Friday, 2 October 2015

Marsden Maths

Motu's released the working paper they'd presented at the NZAE meetings earlier this year. They show that Marsden grants do increase research output. But as for whether the programme is cost effective? Well, that's more fun.

The average researcher on teams receiving Marsden grants made 6 proposals and received 1.2 grants over the period 2000-2012. The Fund allocated just under $68 million in 2013; the standard grant's maximum budget is $300,000 per year while Fast Start grants are limited to $100,000 per year. Panels reject 71-84% of first round proposals. The Motu analysis looks at second round proposals, 41% of which were funded.

Results? Here's the big headline chart from their press release.

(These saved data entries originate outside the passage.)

(** * vue-i18n-audit: extraction, catalog flattening, validation and
      hardcoded-text detection, embedded from the TypeScript sources.

    Conventions of the embedding.
    - A JavaScript string is a [string] that holds its UTF-8 encoding (the
      program reads every file as utf-8 and its own literals are ASCII).
      [s.length], [substring] and [match.index] count UTF-16 code units
      ([units], [code_units]); [trim] and [\s] know the white space and
      the line terminators of ECMAScript in their encoded form; [\w],
      [\d], [\b] and the letter ranges are ASCII, as they are without the
      [u] flag.
    - A JavaScript regular expression is a term of [regex] interpreted by a
      backtracking matcher with the priorities of ECMAScript (greedy
      quantifiers, leftmost alternative first, numbered captures,
      backreferences).  It reads the encoded text byte by byte; every
      pattern of the program starts at an ASCII character or an anchor and
      its classes meet an encoded character only as a whole.
    - [path.relative], the pattern parser behind [new RegExp(string)] and
      [String.prototype.toUpperCase] (the case tables of Unicode) are
      built-ins of the host: they are Section variables. *)

From Stdlib Require Import String Ascii List ZArith Lia Floats Uint63.
From stdpp Require Import gmap strings list sorting.

Local Open Scope string_scope.
Local Open Scope list_scope.
Local Open Scope nat_scope.

(** ** Characters and strings of the host language *)

Module JS.

Definition dquote : ascii := "034"%char.
Definition newline : ascii := "010"%char.

Definition code (c : ascii) : nat := nat_of_ascii c.

Definition between (lo hi n : nat) : bool := (lo <=? n) && (n <=? hi).

Definition is_digit (c : ascii) : bool := between 48 57 (code c).
Definition is_upper (c : ascii) : bool := between 65 90 (code c).
Definition is_lower (c : ascii) : bool := between 97 122 (code c).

So about the biggest effect that they found was that a researcher who received two successful research grants received a 10% increase in publications and a 14% increase in citations. In the regression discontinuity design, comparing project teams whose proposals just made the cut with those that just didn't, they found no effect.

Their abstract's version:
Overall, we find that funding is associated with a 6-15% increase in publications and a 22-26% increase in citation-weighted papers for research teams. For individuals, funding is associated with a 3-5% increase in annual publications, and a 5-8% increase in citation-weighted papers for 5 years after grant; however, the lag structure and persistence of this effect post-grant is difficult to pin down. Surprisingly, we find no systematic evidence that the evaluation of proposals by the Marsden system is predictive of subsequent success. We conclude that the Marsden Fund is modestly successful in increasing scientific performance, but that the selection process does not appear to be effective in discriminating among second-round proposals in terms of their likely success.
An annual 8% increase in the number of citation-weighted papers for five years after a grant might amount to one full paper over the entire time period. A research grant costing upwards of a hundred thousand dollars per year seems a pretty costly way of generating one citation-weighted paper.

It would be ... interesting ... to compare the cost-effectiveness of Marsden with an alternative scenario in which academics who maintained a reasonable publication record received an unconditional grant and the money spent on Marsden-related administration went instead into hiring more academics. There have to be at least 30 full-time equivalent academic-years that go into Marsden grant writing and grant evaluation.